Domestic Violence Articles
Here you will find articles that help you learn about what domestic violence is, how to recognize the signs, and the ways to seek help. You’ll learn how to help friends and loved ones who are enduring abuse. Domestic violence is a taboo topic, but the more we openly discuss it, the better likelihood that people will get the help they need.
Domestic violence is the purposeful infliction of harm on friends or family. Often, victims of domestic violence are in abusive relationships with an intimate partner. The relationship is controlling in nature, and the victim may feel trapped and like they can't leave. Violence is a specific form of abuse, but it's not the only one. There are various types of harm that impact a victim. Some additional forms of abuse may accompany any physical or violent abuse that a person faces. Some people may associate domestic violence with bodily harm. In addition to physical damage, survivors can suffer mental harm, including emotional abuse. Victims of domestic violence can experience abusive relationships with various forms of injustice, such as power and control, sexual violence, and domestic abuse. These dynamics are painful for the victim and draining on their mental and physical energy. Domestic abuse from an abusive partner can threaten the lives of individuals. Victims of domestic violence experience severe trauma that needs to be addressed in therapy. It's essential that they seek help for their mental health. If victims of domestic violence get out of the abusive relationship, they can still suffer from the psychological repercussions for a lifetime. Additionally, it can be challenging to get out of an abusive relationship in the first place. A victim might fear for their lives, their safety, or the safety of their kids if there are children involved.

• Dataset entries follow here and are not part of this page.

(** The accesses that read the rows of a SELECT ... FOR UPDATE. *)
Definition as_writes (access : ReadAccess) : list WriteAccess :=
  match access with
  | PointLookup k => [WPointLookup k]
  | PrimaryKeyInLookup keys => map WPointLookup keys
  | PrimaryKeyRangeScan lower upper filter => [WPrimaryKeyRangeScan lower upper filter]
  | SecondaryIndexLookup index_name _ k filter => [WSecondaryIndexLookup index_name k filter]
  | SecondaryIndexRangeScan index_name _ lower upper filter => [WSecondaryIndexRangeScan index_name lower upper filter]
  | PrefixScan filter => [WPrefixScan filter]
  end.

(** The keys an access reads a row under, those of a range of primary keys apart. *)
Definition access_reads (session_id : Z) (database_name schema_name : string) (schema : TableSchema)
    (s : Server W T * Client) (access : WriteAccess) (k : ColumnValue) : Prop :=
  match access with
  | WPointLookup k' => k' = k
  | WPrimaryKeyRangeScan _ _ _ => False
  | _ => exists rows s' row,
      rows_of_access show_error entry_size (Some session_id) database_name schema_name schema access s = (Ok rows, s') /\
      (k, row) ∈ rows
  end.

(** What a plan of a session writes, or reads FOR UPDATE: a row of a table, or the table.  An
    INSERT touches the rows it gives, by their keys; a row it meets through another unique key
    and then updates (ON DUPLICATE KEY UPDATE) or deletes (REPLACE) is not among them. *)
Definition touches (session_id : Z) (s : Server W T * Client) (plan : QueryPlan) (locking_read : bool)
    (database_name schema_name table : string) (k : ColumnValue) : Prop :=
  let is_table (db sc t : string) : Prop := db = database_name /\ sc = schema_name /\ t = table in
  match plan with
  | InsertRows db sc schema rows _ _ =>
      is_table db sc (table_name schema) /\ exists row : RowMap, row ∈ rows /\ row !! primary_key schema = Some k
  | UpdateRows db sc schema _ access _ _ _ | DeleteRows db sc schema access _ _ _ =>
      is_table db sc (table_name schema) /\ access_reads session_id db sc schema s access k
  | SelectRows db sc schema _ access _ _ =>
      locking_read = true /\ is_table db sc (table_name schema) /\
      exists a, a ∈ as_writes access /\ access_reads session_id db sc schema s a k
  | CreateTable db sc schema _ _ | CreateTableAs db sc schema _ => is_table db sc (table_name schema)
  | AlterTable db sc t _ | AlterTableAddPrimaryKey db sc t _ | CreateIndex db sc t _ _ _ _ => is_table db sc t
  | DropTables db tables _ => db = database_name /\ (schema_name, table) ∈ tables
  | TruncateTables db tables =>
      db = database_name /\ exists schema, (schema_name, schema) ∈ tables /\ table_name schema = table
  | DropSchemas db schemas _ => db = database_name /\ schema_name ∈ schemas
  | DropDatabases databases _ => database_name ∈ databases
  | _ => False
  end.

(** A lock that keeps other sessions from the row. *)
Definition excludes (k : ColumnValue) (kind : MySqlLockKind) : bool :=
  match kind with
  | MetadataWrite | Table => true
  | Record v => bool_decide (v = value_text k)
  | Gap lower upper => bool_decide (lower = Some (value_text k) /\ upper = next_text (value_text k))
  | _ => false
  end.

Definition guards (session_id : Z) (database_name schema_name table : string) (k : ColumnValue) (l : MySqlLock) : Prop :=
  owner l = session_id /\
  mysql_object_scopes_overlap l (mysql_lock session_id database_name schema_name table Table) = true /\
  excludes k (kind l) = true.

Lemma text_in_own_range (v : string) : mysql_range_contains_value (Some v) (next_text v) v = true.
Proof.
  unfold mysql_range_contains_value, str_leb, next_text. rewrite bytes_leb_refl. cbn [andb].
  destruct (next_prefix (as_bytes v)) as [u|] eqn:E; [|done]. cbn [option_map]. unfold str_ltb. rewrite as_of_bytes.
  apply bytes_ltb_lt. rewrite <- (app_nil_r (as_bytes v)). by apply bytes_lt_next_prefix.
Qed.

Lemma own_ranges_overlap (v : string) : mysql_ranges_overlap (Some v) (next_text v) (Some v) (next_text v) = true.
Proof.
  pose proof (text_in_own_range v) as Hc. unfold mysql_ranges_overlap, mysql_range_contains_value in *.
  apply andb_true_iff in Hc as [_ Hc]. destruct (next_text v) as [u|]; [|done].
  unfold str_leb, str_ltb in *. by rewrite bytes_leb_ltb, Hc.
Qed.

Lemma excluding_conflict (k : ColumnValue) (a b : MySqlLockKind) :
  excludes k a = true -> excludes k b = true -> mysql_kinds_conflict a b = true.
Proof.
  pose proof (text_in_own_range (value_text k)) as Hin. pose proof (own_ranges_overlap (value_text k)) as Hov.
  destruct a, b; cbn [excludes mysql_kinds_conflict]; try done; rewrite ?bool_decide_eq_true; intros Ha Hb;
    destruct_and?; simplify_eq; unfold mysql_record_range_conflict, mysql_gap_range_conflict, str_eqb;
    rewrite ?bool_decide_eq_true; done.
Qed.

Lemma overlap_trans (a b t : MySqlLock) : scope t = STable ->
  mysql_object_scopes_overlap a t = true -> mysql_object_scopes_overlap b t = true -> mysql_object_scopes_overlap a b = true.
Proof.
  intros Ht. unfold mysql_object_scopes_overlap, str_eqb. rewrite Ht.
  destruct (scope a) eqn:Ea, (scope b) eqn:Eb; repeat case_bool_decide; cbn; try done; intros; congruence.
Qed.

Lemma own_table_overlap (session_id : Z) (database_name schema_name table : string) (kind : MySqlLockKind) (d : MySqlLockDuration) :
  mysql_object_scopes_overlap (mysql_lock_with_duration session_id STable d database_name schema_name table kind)
    (mysql_lock session_id database_name schema_name table Table) = true.
Proof. unfold mysql_object_scopes_overlap, str_eqb. cbn. rewrite !bool_decide_true by done. done. Qed.

Lemma guards_row (session_id : Z) (database_name schema_name : string) (schema : TableSchema) (k : ColumnValue) (kind : MySqlLockKind) :
  excludes k kind = true ->
  guards session_id database_name schema_name (table_name schema) k (row_lock_of session_id database_name schema_name schema kind).
Proof. intros He. split; [done|]. split; [apply own_table_overlap|done]. Qed.

Lemma excludes_record (k : ColumnValue) : excludes k (Record (value_text k)) = true.
Proof. cbn. by apply bool_decide_true. Qed.

Lemma record_lock_guards (session_id : Z) (database_name schema_name : string) (schema : TableSchema) (k : ColumnValue)
    (row : RowMap) (entries : list RowEntry) :
  (k, row) ∈ entries ->
  exists a, a ∈ record_locks debug_other session_id database_name schema_name schema entries /\
    guards session_id database_name schema_name (table_name schema) k a.
Proof.
  intros Hin. exists (row_lock_of session_id database_name schema_name schema (Record (value_text k))). split.
  - apply list_elem_of_fmap. by exists (k, row).
  - apply guards_row, excludes_record.
Qed.

Lemma access_guarded (session_id : Z) (database_name schema_name : string) (schema : TableSchema) (access : WriteAccess)
    (k : ColumnValue) (s s' : Server W T * Client) (locks : list MySqlLock) :
  write_access_locks debug_other session_id database_name schema_name schema access s = (Ok locks, s') ->
  access_reads session_id database_name schema_name schema s access k ->
  exists a, a ∈ locks /\ guards session_id database_name schema_name (table_name schema) k a.
Proof.
  destruct access as [k'|lower upper filter|index_name v filter|index_name lower upper filter|filter];
    cbn [write_access_locks access_reads]; [|done|..].
  - intros Hl ->. apply cmd_bind_inv in Hl as (row & s1 & _ & Hl). injection Hl as <- _.
    eexists. split; [by left|]. apply guards_row. destruct row; [apply excludes_record|]. cbn. by apply bool_decide_true.
  - intros Hl (rows & s2 & row & Hr & Hin).
    apply cmd_bind_inv in Hl as (ixs & s1 & Hix & Hl). apply cmd_bind_inv in Hl as (entries & s3 & He & Hl).
    apply cmd_bind_inv in Hr as (ixs' & s1' & Hix' & Hr). rewrite Hix in Hix'. simplify_eq.
    injection He as He ->. injection Hr as Hr ->. injection Hl as <- _.
    destruct (record_lock_guards session_id database_name schema_name schema k row entries) as (a & Ha & Hg);
      [by apply (index_scan_filtered _ _ _ _ _ _ _ _ _ _ _ Hr He)|]. exists a. split; [by right|done].
  - intros Hl (rows & s2 & row & Hr & Hin).
    apply cmd_bind_inv in Hl as (ixs & s1 & Hix & Hl). apply cmd_bind_inv in Hl as (entries & s3 & He & Hl).
    apply cmd_bind_inv in Hr as (ixs' & s1' & Hix' & Hr). rewrite Hix in Hix'. simplify_eq.
    injection He as He ->. injection Hr as Hr ->. injection Hl as <- _.
    destruct (record_lock_guards session_id database_name schema_name schema k row entries) as (a & Ha & Hg);
      [by apply (index_range_filtered _ _ _ _ _ _ _ _ _ _ _ _ Hr He)|]. exists a. split; [by right|done].
  - intros Hl _. injection Hl as <- _. eexists. split; [by left|]. by apply guards_row.
Qed.

(** The keys of an IN list are locked one by one, in the state the statement is in. *)
Lemma point_locks_keep (session_id : Z) (database_name schema_name : string) (schema : TableSchema) (k : ColumnValue)
    (s s' : Server W T * Client) (r : PgWireResult (list MySqlLock)) :
  primary_key_record_or_gap_locks_at debug_other session_id database_name schema_name schema k s = (r, s') -> s' = s.
Proof.
  unfold primary_key_record_or_gap_locks_at, read_row, seen, mbind, cmd_bind. cbn beta.
  destruct (visible_row s.1 None database_name schema_name schema k); intros E; by injection E as _ <-.
Qed.

Lemma read_access_guarded (session_id : Z) (database_name schema_name : string) (schema : TableSchema) (access : ReadAccess)
    (a : WriteAccess) (k : ColumnValue) (s s' : Server W T * Client) (locks : list MySqlLock) :
  read_access_locks debug_other session_id database_name schema_name schema access s = (Ok locks, s') ->
  a ∈ as_writes access -> access_reads session_id database_name schema_name schema s a k ->
  exists l, l ∈ locks /\ guards session_id database_name schema_name (table_name schema) k l.
Proof.
  destruct access as [k'|keys|lower upper filter|index_name c v filter|index_name c lower upper filter|filter];
    cbn [read_access_locks as_writes]; intros Hl Ha Hk;
    try (apply list_elem_of_singleton in Ha;
      apply (access_guarded session_id database_name schema_name schema a k s s' locks); [by rewrite Ha|done]).
  apply list_elem_of_fmap in Ha as (k' & -> & Hin). cbn in Hk. subst k'.
  apply cmd_bind_inv in Hl as (ls & s1 & Hm & Hl). injection Hl as <- _.
  revert ls s1 Hm. induction keys as [|k' keys IH]; [by apply elem_of_nil in Hin|]. intros ls s1 Hm.
  apply cmd_bind_inv in Hm as (l0 & s2 & Hp & Hm). apply cmd_bind_inv in Hm as (ls' & s3 & Hm & Hr). injection Hr as <- <-.
  pose proof (point_locks_keep _ _ _ _ _ _ _ _ Hp) as ->. apply elem_of_cons in Hin as [->|Hin].
  - destruct (access_guarded session_id database_name schema_name schema (WPointLookup k') k' s s l0 Hp eq_refl) as (l & Hl & Hg).
    exists l. split; [cbn; by apply elem_of_app; left|done].
  - destruct (IH Hin ls' s3 Hm) as (l & Hl & Hg). exists l. split; [cbn; by apply elem_of_app; right|done].
Qed.

Lemma insert_guarded (session_id : Z) (database_name schema_name : string) (schema : TableSchema) (indexes : list IndexCatalog)
    (rows : list RowMap) (row : RowMap) (k : ColumnValue) :
  row ∈ rows -> row !! primary_key schema = Some k ->
  exists a, a ∈ concat (map (insert_one_locks debug_other session_id database_name schema_name schema indexes) rows) /\
    guards session_id database_name schema_name (table_name schema) k a.
Proof.
  intros Hin Hk. exists (row_lock_of session_id database_name schema_name schema (Record (value_text k))). split.
  - rewrite list_elem_of_In, in_concat. exists (insert_one_locks debug_other session_id database_name schema_name schema indexes row).
    split; [by apply in_map, list_elem_of_In|]. unfold insert_one_locks. rewrite Hk. right. by left.
  - apply guards_row, excludes_record.
Qed.

Lemma metadata_write_guards (session_id : Z) (database_name schema_name table : string) (k : ColumnValue) (l : MySqlLock) :
  kind l = MetadataWrite -> owner l = session_id ->
  mysql_object_scopes_overlap l (mysql_lock session_id database_name schema_name table Table) = true ->
  guards session_id database_name schema_name table k l.
Proof. intros Hk Ho Hs. split; [done|]. split; [done|]. by rewrite Hk. Qed.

Sexual violence may be combined with other violent acts in an abusive relationship. A person who is sexually abused is being harmed mentally and emotionally as well. Sexual violence from an intimate partner can be very confusing for victims of domestic violence. Your intimate partner is supposed to love you and encourage you to grow, yet victims of domestic violence who are also victims of sexual violence experience the opposite. Being in an abusive relationship with an intimate partner is often heartbreaking as much as it is life-threatening for victims of domestic violence.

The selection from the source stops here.